It is returning, at last it is coming home to me—my own Self and those parts of it that have long been abroad and scattered among all things and accidents.
—Nietzsche - Thus Spoke Zarathustra
The modern mind has long assumed that there are few things more categorically distant from each other than “cosmos” and “psyche.” What could be more outer than cosmos? What more inner than psyche? But today we are obliged to recognize that, of all categories, psyche and cosmos are perhaps the most consequentially intertwined, the most deeply mutually implicated. Our understanding of the universe affects every aspect of our interior life from our highest spiritual convictions to the most minuscule details of our daily experience. Conversely, the deep dispositions and character of our interior life fully permeate and configure our understanding of the entire cosmos. The relation of psyche and cosmos is a mysterious marriage, one that is still unfolding—at once a mutual interpenetration and a fertile tension of opposites.

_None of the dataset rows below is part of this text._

Lemma js_label_reproduces_version_witness :
  js_parseVersionString "9007199254740991.0.1"
    = inr [Finite 9007199254740991; Finite 0; Finite 1]
  ∧ js_versionLabel [Finite 9007199254740991; Finite 0; Finite 1]
    = "v" +:+ "9007199254740991.0.1".
Proof.
  assert (js_parseVersionString "9007199254740991.0.1"
          = inr [Finite 9007199254740991; Finite 0; Finite 1]) as Hp by (vm_compute; reflexivity).
  split; [exact Hp|]. apply (js_label_reproduces_version "9007199254740991.0.1" _ eq_refl Hp).
  repeat constructor; eexists; (split; [reflexivity | vm_compute; reflexivity]).
Defined.

(** ** Doubles print to digits that read back to them *)

Lemma pow_pos2 (k : N) : (2 ^ k ≠ 0)%N.
Proof. apply N.pow_nonzero. lia. Qed.

(** A value whose dropped bits are all zero is its own Number. *)
Lemma round_double_exact_div (m : N) :
  (m mod 2 ^ (N.log2 m + 1 - significand_bits) = 0)%N → (m < 2 ^ 1024)%N →
  round_double m = Finite m.
Proof.
  intros Hd Hm. unfold round_double. set (s := (N.log2 m + 1 - significand_bits)%N) in *.
  rewrite Hd, N.shiftr_div_pow2.
  assert (m / 2 ^ s * 2 ^ s = m)%N as Hq.
  { rewrite N.mul_comm. symmetry. by apply N.div_exact; [apply pow_pos2|]. }
  destruct (s =? 0)%N eqn:Hs0.
  - by rewrite Hq, (proj2 (N.leb_gt _ _) Hm).
  - assert (0 < 2 ^ (s - 1))%N by (apply N.neq_0_lt_0, pow_pos2).
    rewrite (proj2 (N.ltb_ge _ _)) by lia. rewrite (proj2 (N.eqb_neq _ _)) by lia.
    simpl. by rewrite Hq, (proj2 (N.leb_gt _ _) Hm).
Qed.

(** A finite Number is a significand of at most 53 bits times a power of
    two, below 2^1024. *)
Lemma round_double_shape (n m : N) :
  round_double n = Finite m → ∃ q t, m = (q * 2 ^ t)%N ∧ (q ≤ 2 ^ 53)%N ∧ (m < 2 ^ 1024)%N.
Proof.
  unfold round_double, significand_bits. set (s := (N.log2 n + 1 - 53)%N).
  assert (N.shiftr n s < 2 ^ 53)%N as Hq.
  { rewrite N.shiftr_div_pow2. destruct (N.eq_dec n 0) as [->|Hn].
    - rewrite N.div_0_l by apply pow_pos2. reflexivity.
    - apply N.div_lt_upper_bound; [apply pow_pos2|]. rewrite <- N.pow_add_r.
      eapply N.lt_le_trans; [apply N.log2_spec; lia|].
      apply N.pow_le_mono_r; [lia|]. unfold s. lia. }
  destruct (s =? 0)%N; [|destruct (_ || _)];
    (destruct (2 ^ 1024 <=? _)%N eqn:Hb; [done|]); intros [= <-];
    apply N.leb_gt in Hb; eexists _, s; (split; [reflexivity|]); lia.
Qed.

(** Rounding a Number changes nothing. *)
Lemma round_double_idem (n m : N) : round_double n = Finite m → round_double m = Finite m.
Proof.
  intros (q & t & -> & Hq & Hm)%round_double_shape. apply round_double_exact_div; [|done].
  unfold significand_bits. destruct (N.eq_dec q 0) as [->|Hq0]; [done|].
  rewrite N.log2_mul_pow2 by lia.
  assert (N.log2 q ≤ 53)%N as Hl.
  { rewrite <- (N.log2_pow2 53) by lia. by apply N.log2_le_mono. }
  destruct (N.lt_ge_cases (N.log2 q) 53) as [Hlt|Hge].
  - replace t with (t - (t + N.log2 q + 1 - 53) + (t + N.log2 q + 1 - 53))%N at 1 by lia.
    by rewrite N.pow_add_r, N.mul_assoc, N.mod_mul by apply pow_pos2.
  - assert (q = 2 ^ 53)%N as ->.
    { apply N.le_antisymm; [done|]. etrans; [|apply (N.log2_spec q); lia].
      apply N.pow_le_mono_r; lia. }
    replace (2 ^ 53 * 2 ^ t)%N with (2 ^ 52 * 2 ^ (t + 53 + 1 - 53))%N
      by (rewrite <- !N.pow_add_r; f_equal; lia).
    by rewrite N.mod_mul by apply pow_pos2.
Qed.

(** Rounding never goes below a multiple of the dropped bits' weight
    under the value. *)
Lemma round_double_lower (y m a : N) :
  round_double y = Finite m → (a ≤ y)%N →
  (a mod 2 ^ (N.log2 y + 1 - significand_bits) = 0)%N → (a ≤ m)%N.
Proof.
  intros Hr Hay Ha. unfold round_double, significand_bits in *.
  set (s := (N.log2 y + 1 - 53)%N) in *.
  assert (a ≤ N.shiftr y s * 2 ^ s)%N as Hlo.
  { assert (a = 2 ^ s * (a / 2 ^ s))%N as Ea by (apply N.div_exact; [apply pow_pos2 | done]).
    rewrite N.shiftr_div_pow2, Ea at 1. rewrite (N.mul_comm (y / _)).
    apply N.mul_le_mono_l, N.div_le_mono; [apply pow_pos2|done]. }
  revert Hr. destruct (s =? 0)%N; [|destruct (_ || _)];
    (destruct (2 ^ 1024 <=? _)%N; [done|]); intros [= <-]; nia.
Qed.

Lemma round_double_ge_1e21 (y m : N) :
  round_double y = Finite m → (10 ^ 21 ≤ y)%N → (10 ^ 21 ≤ m)%N.
Proof.
  intros Hr Hy. assert (y ≠ 0)%N as Hy0 by (intros ->; done).
  destruct (N.le_gt_cases (N.log2 y) 73) as [Hl|Hl].
  - apply (round_double_lower y m _ Hr Hy). unfold significand_bits.
    set (s := (N.log2 y + 1 - 53)%N).
    replace (10 ^ 21)%N with (2 ^ (21 - s) * 5 ^ 21 * 2 ^ s)%N; [by apply N.mod_mul, pow_pos2|].
    rewrite (N.mul_comm _ (2 ^ s)), N.mul_assoc, <- N.pow_add_r.
    replace (s + (21 - s))%N with 21%N by (unfold s; lia). reflexivity.
  - assert (2 ^ N.log2 y ≤ m)%N as Hm.
    { apply (round_double_lower y m _ Hr); [apply N.log2_spec; lia|].
      unfold significand_bits. replace (N.log2 y) with (N.log2 y - 52 + 52)%N at 1 by lia.
      rewrite N.pow_add_r. replace (N.log2 y + 1 - 53)%N with (N.log2 y - 52)%N by lia.
      rewrite N.mul_comm. apply N.mod_mul, pow_pos2. }
    assert (10 ^ 21 < 2 ^ 74)%N as H74 by reflexivity.
    assert (2 ^ 74 ≤ 2 ^ N.log2 y)%N by (apply N.pow_le_mono_r; lia). lia.
Qed.

Lemma N_to_uint_nonnil (y : N) : N.to_uint y ≠ Nil.
Proof.
  rewrite <- (DecimalN.Unsigned.of_to y), DecimalN.Unsigned.to_of. apply unorm_nonnil.
Qed.

(** Reading back the digits of [y] gives the Number of [y]. *)
Lemma js_parse_decimal (y : N) : js_parse_component (decimal y) = Some (round_double y).
Proof.
  unfold js_parse_component, decimal. pose proof (N_to_uint_nonnil y) as Hn.
  assert (NilEmpty.string_of_uint (N.to_uint y) = NilZero.string_of_uint (N.to_uint y)) as ->
    by (destruct (N.to_uint y); done).
  rewrite NilZero.usu by done. simpl. by rewrite DecimalN.Unsigned.of_to.
Qed.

It seems we have a choice. There are many possible worlds, many possible meanings, living within us in potentia, moving through us, awaiting enactment. We are not just solitary separate subjects in a meaningless universe of objects upon which we can and must impose our egocentric will. Nor are we blank slates, empty vessels, condemned to playing out passively the implacable processes of the universe—or of God—or of our environment, our genes, our race, our class, our gender, our social-linguistic community, our unconscious, our stage in evolution. Rather, we are miraculously self-reflective and autonomous yet embedded participants in a larger cosmic drama, each of us a creative nexus of action and imagination. Each is a self-responsible microcosm of the creative macrocosm, enacting a richly, complexly co-evolutionary unfolding of reality. To a crucial extent, the nature of the universe depends on us.